Montefiore claims that their proposal is comparable to what other insurers are paying and that the increases they are asking for are less than the increases from their previous contract with UnitedHealthcare in 2018, before the pandemic, according to a spokesperson. It also claims that United is basing its rates on 2019 intake numbers, which do not accurately reflect the number of patients the health system has admitted since the pandemic began last March. The hospital network says it experienced a 24 percent decline in patient admissions from 2019 to 2020.

A spokesperson for UnitedHealthcare said that Montefiore’s  latest proposal was not sustainable or affordable.

“We delivered a new five-year proposal to Montefiore on May 28 that more than doubled our previous offer and would provide the health system with a $184 million increase over the next five years compared to Montefiore’s 2020 reimbursement rates, which were already the highest of any health system in New York City,” the spokesperson said in a statement to City Limits.

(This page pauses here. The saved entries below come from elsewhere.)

(** The kinds of turns the event loop takes. *)
Inductive turn (p : page) : page -> Prop :=
| turn_edit_user s : turn p (set_userInput s p)
| turn_edit_msg s : turn p (set_msgInput s p)
| turn_ignored : turn p p
| turn_alert :
    JsString.is_empty (JsString.trim (userInput p)) = true ->
    turn p (emit (Alert (js "Enter your name")) p)
| turn_start :
    JsString.is_empty (JsString.trim (userInput p)) = false ->
    turn p (dispatched StartSession (start_request p) p
              (with_indicator
                 (set_currentUser (JsString.trim (userInput p)) p)))
| turn_send :
    JsString.is_empty (JsString.trim (msgInput p)) = false ->
    JsString.is_empty (currentUser p) = false ->
    turn p (dispatched Send (chat_request p) p (with_indicator (typed_in p)))
| turn_response rid h ok :
    pending p !! rid = Some (h, AwaitFetch) ->
    turn p (set_pending (<[rid := (h, AwaitJson ok)]> (pending p)) p)
| turn_settled rid h st (clear : bool) rows n logs :
    pending p !! rid = Some (h, st) ->
    (clear = true -> h = StartSession /\ exists ok, st = AwaitJson ok) ->
    indicators rows = [] -> length rows = 1%nat ->
    forallb is_console logs = true ->
    turn p (settled (set_pending (delete rid (pending p)) p)
              ((if clear then [] else messages (chat p)) ++ rows) n logs).

(** A string that [trim] has produced. *)
Definition trimmed (s : jsstring) : Prop := exists raw, s = JsString.trim raw.

(** The two requests of the script, as they should leave: to the
    configured base, with a non-empty trimmed user id and, for a chat
    request, a non-empty trimmed message. *)
Definition sent_ok (base : jsstring) (e : effect) : Prop :=
  match e with
  | Fetch _ req =>
      (exists u, u <> [] /\ trimmed u /\
         req = {| url := base ++ js "/api/start_session"; method := js "POST";
                  headers := json_headers;
                  body := VObject [(js "user_id", VString u)] |})
      \/ (exists u t, u <> [] /\ trimmed u /\ t <> [] /\ trimmed t /\
         req = {| url := base ++ js "/api/chat"; method := js "POST";
                  headers := json_headers;
                  body := VObject [(js "user_id", VString u);
                                   (js "message", VString t)] |})
  | _ => True
  end.

Record tidy (base : jsstring) (p : page) : Prop := {
  tidy_base : API_BASE p = base;
  tidy_user : trimmed (currentUser p);
  tidy_sent : Forall (sent_ok base) (effects p);
}.

(** No error has escaped a handler. *)
Definition quiet (p : page) : Prop :=
  forallb (fun e => negb (is_rejection e)) (effects p) = true.

(** Request identities at or above the allocator are free, and an
    attached indicator has a suspended call behind it. *)
Record live (p : page) : Prop := {
  live_fresh : forall rid, (next_rid p <= rid)%nat -> pending p !! rid = None;
  live_slot : typingEl p <> None -> pending p <> ∅;
}.

(** [ev] is the event that ends a call suspended at [st]: the rejection
    of its [fetch], or the outcome of parsing the body. *)
Definition settles (rid : nat) (st : stage) (ev : event) : Prop :=
  match st with
  | AwaitFetch => ev = FetchRejected rid
  | AwaitJson _ => ev = JsonRejected rid \/ exists data, ev = JsonResolved rid data
  end.
(** C7, amended.  All members of a normal group are filed under the same
    property key, the group's [groupedById]: the record's
    [sourceContractId], or the string "undefined" when it has none.  So
    among the members that do not carry the literal id "undefined", all
    share the same [sourceContractId] or all lack one. *)
Theorem normal_group_same_key (l : list Notification) (g : NotificationGroup.t) :
  In g (groupNotifications toDateString l) ->
  type g = normal ->
  (forall n, In n (notifications g) -> contractKey n = groupedById g)
  /\ (forall n m,
        In n (notifications g) -> In m (notifications g) ->
        sourceContractId n <> Some "undefined" ->
        sourceContractId m <> Some "undefined" ->
        sourceContractId n = sourceContractId m).
Proof.
  intros Hg Hnormal.
  destruct (groupNotifications_origin _ _ _ Hg) as [day first rest _ ->|day k member _ ->].
  - discriminate.
  - assert (Hkey : forall n,
               In n (notifications
                       (notificationGroupOf day
                          (underKey k (normalOf (onDay toDateString day l))) k)) ->
               contractKey n = k).
    { intros n Hn. apply In_contract_group in Hn. tauto. }
    split; [exact Hkey|].
    intros n m Hn Hm Hn' Hm'.
    apply Hkey in Hn. apply Hkey in Hm. rewrite <- Hm in Hn.
    unfold contractKey, JS.toPropertyKey in Hn.
    destruct (sourceContractId n), (sourceContractId m);
      subst; congruence.
Qed.

(** C9.  A record with one of the five income tags is only ever a member of
    an income group; a record with another tag, or with none, is only ever
    a member of a normal group, and it is a member of one. *)
Theorem income_classification (l : list Notification) :
  (forall g n, In g (groupNotifications toDateString l) ->
               In n (notifications g) ->
               hasIncomeSourceType n -> type g = income)
  /\ (forall g n, In g (groupNotifications toDateString l) ->
                  In n (notifications g) ->
                  ~ hasIncomeSourceType n -> type g = normal)
  /\ (forall n, In n l -> ~ hasIncomeSourceType n ->
                exists g, In g (groupNotifications toDateString l)
                          /\ type g = normal /\ In n (notifications g)).
Proof.
  assert (Hmember : forall g n,
             In g (groupNotifications toDateString l) ->
             In n (notifications g) ->
             isIncome n = match type g with income => true | normal => false end).
  { intros g n Hg Hn.
    destruct (groupNotifications_origin _ _ _ Hg) as [day first rest E ->|day k member _ ->].
    - change (In n (first :: rest)) in Hn.
      rewrite <- E in Hn. apply In_incomeOf in Hn.
      simpl. tauto.
    - apply In_contract_group in Hn. simpl. tauto. }
  split; [|split].
  - intros g n Hg Hn Htag. apply isIncome_hasIncomeSourceType in Htag.
    rewrite (Hmember g n Hg Hn) in Htag. now destruct (type g).
  - intros g n Hg Hn Htag. rewrite <- isIncome_hasIncomeSourceType in Htag.
    rewrite (Hmember g n Hg Hn) in Htag. destruct (type g); congruence.
  - intros n Hn Htag. rewrite <- isIncome_hasIncomeSourceType in Htag.
    apply not_true_is_false in Htag.
    eexists. split; [apply (normal_record_group l n Hn Htag)|].
    split; [reflexivity|]. apply In_contract_group. tauto.
Qed.

End Membership.

(** ** Order inside a normal group *)

Section MemberOrder.

Variable toDateString : Z -> string.

Lemma StronglySorted_weaken (A : Type) (Q : A -> Prop)
      (R R' : A -> A -> Prop) (l : list A) :
  (forall a b, Q a -> Q b -> R a b -> R' a b) ->
  Forall Q l -> StronglySorted R l -> StronglySorted R' l.
Proof.
  intros HR HQ. induction 1 as [|a l Hs IH Ha]; constructor.
  - apply IH. now apply Forall_cons_iff in HQ.
  - apply Forall_cons_iff in HQ. destruct HQ as [Qa HQ].
    rewrite Forall_forall in *. intros b Hb. apply HR; auto.
Qed.

Lemma sort_newestFirst (ns : list Notification) :
  newestFirst (JS.sort byCreatedTimeDesc ns).
Proof.
  unfold newestFirst.
  apply StronglySorted_weaken
    with (Q := fun _ => True) (R := fun a b => byCreatedTimeDesc a b <= 0).
  - unfold byCreatedTimeDesc. intros a b _ _. lia.
  - apply Forall_forall. trivial.
  - apply sort_sorted with (Q := fun _ => True);
      [unfold byCreatedTimeDesc; intros; lia ..|].
    apply Forall_forall. trivial.
Qed.

Lemma sort_createdAt (t : Z) (ns : list Notification) :
  createdAt t (JS.sort byCreatedTimeDesc ns) = createdAt t ns.
Proof.
  unfold createdAt. apply sort_filter.
  intros x y Hx Hy. apply Z.eqb_eq in Hx, Hy.
  unfold byCreatedTimeDesc. lia.
Qed.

The spokesperson said that the company was instead demanding annual rate increases of more than 7 percent over the next five years, which would increase health care costs by $433 million over the length of the deal.

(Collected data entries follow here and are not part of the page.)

(** X5.  Tags survive the wire in both directions.  The tag that
    [Tag.from_json] builds from a wire tag serialises back to that wire tag,
    and the tag built from the serialisation of a stored tag has its id,
    title and visibility.  What does not survive is the tag's [notes] set:
    a tag built from the wire starts with none. *)
Theorem Tag_json_round_trip (w : World) :
  (forall j, exists w' t,
      Tag_from_json (RTag j) w = (Ok (length (tag_store w)), w')
      /\ tag_store w' = tag_store w ++ [t]
      /\ Tag_to_json t = j
      /\ t_notes t = [])
  /\ (forall t, exists w' t',
        Tag_from_json (RTag (Tag_to_json t)) w = (Ok (length (tag_store w)), w')
        /\ tag_store w' !! length (tag_store w) = Some t'
        /\ t_id t' = t_id t
        /\ t_title t' = t_title t
        /\ t_visibility t' = t_visibility t
        /\ t_notes t' = []).
Proof.
  split.
  - intros j. do 2 eexists. split; [apply Tag_from_json_run|].
    cbn. split; [reflexivity|]. split; [now destruct j | reflexivity].
  - intros t. do 2 eexists. split; [apply Tag_from_json_run|].
    cbn. split; [apply list_lookup_middle; reflexivity|]. repeat split.
Qed.

(** X6.  Notes do not survive the wire whole.  A note built by
    [Note.from_json] for a notebook and serialised again by [Note.to_json]
    has the id, title and content of the wire note, but no tags, whatever
    tags the wire note lists, and the id of the notebook it was built for,
    whatever [notebook_id] the wire note gives.  The time stamp is kept in
    the object and is not part of the serialisation. *)
Theorem Note_json_round_trip
    (w : World) (rn : note_remote) (notebook : ref) (nb : Notebook) :
  notebook_store w !! notebook = Some nb ->
  exists w' n,
    (self <- Note_from_json (RNote rn) notebook ;; Note_to_json self) w =
    (Ok {| nj_id := nr_id rn; nj_title := nr_title rn;
           nj_content := nr_content rn; nj_tags := [];
           nj_notebook_id := nb_id nb |}, w')
    /\ note_store w' = note_store w ++ [n]
    /\ n_updated_at n = nr_updated_at rn
    /\ n_notebook n = notebook
    /\ n_tags n = [].
Proof.
  intros Hnb.
  set (n0 := {| n_id := nr_id rn; n_title := nr_title rn;
                n_notebook := notebook; n_content := nr_content rn;
                n_updated_at := nr_updated_at rn; n_tags := pyset.empty |}).
  exists (with_note_store (fun h => h ++ [n0]) w), n0. split.
  - rewrite (bind_Ok _ _ _ _ _ (Note_from_json_run w rn notebook nb Hnb)).
    fold n0.
    apply (Note_to_json_run (with_note_store (fun h => h ++ [n0]) w) _ n0 nb []).
    + cbn. apply list_lookup_middle. reflexivity.
    + exact Hnb.
    + reflexivity.
  - cbn. repeat split.
Qed.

“Agreeing to those demands is unreasonable at a time when so many people and employers are struggling and would lead to higher premiums and out-of-pocket costs for our members, as well as increase the cost of doing business for both self-insured and fully insured companies,” the spokesperson said, adding that Montefiore’s most recent proposal included only one change: a 0.25% reduction the fourth year, or a $2 million decrease overall.

As of now, the stalemate continues. Both companies claim that the other is misrepresenting its numbers but neither was willing to share the actual proposals that had been submitted.

Patients caught in dispute

The back-and-forth between the two companies has policyholders feeling frustrated and uncertain about how to proceed with their ongoing medical issues in the midst of a global health crisis.

“We’re sort of on a rollercoaster,” said Jumelia Abrahamson, who also works for University Neighborhood Housing Program and who suffers from chronic migraines. “On Friday we felt optimistic that there was a possibility that our relationships with our doctors were going to be back on the table. But now … we may need to find a new provider and re-establish our relationships. So it’s a lot of mixed emotions.”

Zuleyca Villa, 33, was two weeks away from a scheduled C-section at Montefiore St. Luke’s Cornwall Hospital, in Newburgh, N.Y., when she received a phone call from the hospital saying that the facility was no longer in her insurance network. She spent two days scrambling to find another hospital that was able to perform the procedure on a different day. She then had to change the arrangements she had made for care for her 5-year-old son while she was admitted.

“It was so chaotic, and it was so stressful,” she told City Limits. “I’m going to give birth with a doctor that I don’t have a connection with, who I’ve only seen twice, in a hospital I’ve never been to.”

When City Limits originally reported on the dispute last month, Assemblyman Jeffrey Dinowitz, who represents the area of the Bronx where Montefiore is headquartered, expressed frustration that the state has not intervened.

“I think they could bring pressure,” he told City Limits in May. “I don’t have the impression that has happened. If they got a call from the Commissioner of Health that said, ‘Settle this thing, already,’ maybe it would help.”

The New York Department of Health, though, said that its powers are limited.

“The Department does not have the authority to require a health plan and a provider to enter into or continue a contract. However, we are working with the parties to quickly reach an agreement that ensures plan members have adequate access to covered services,” said Jonah Bruno, director of public information at the Department of Health, on Monday.

Abrahamson said she hopes that both parties find a way to negotiate a contract that makes sense.

“They’re in the business to serve patients,” she said. “They’re putting profit over people.”

Liz Donovan is a Report for America corps member.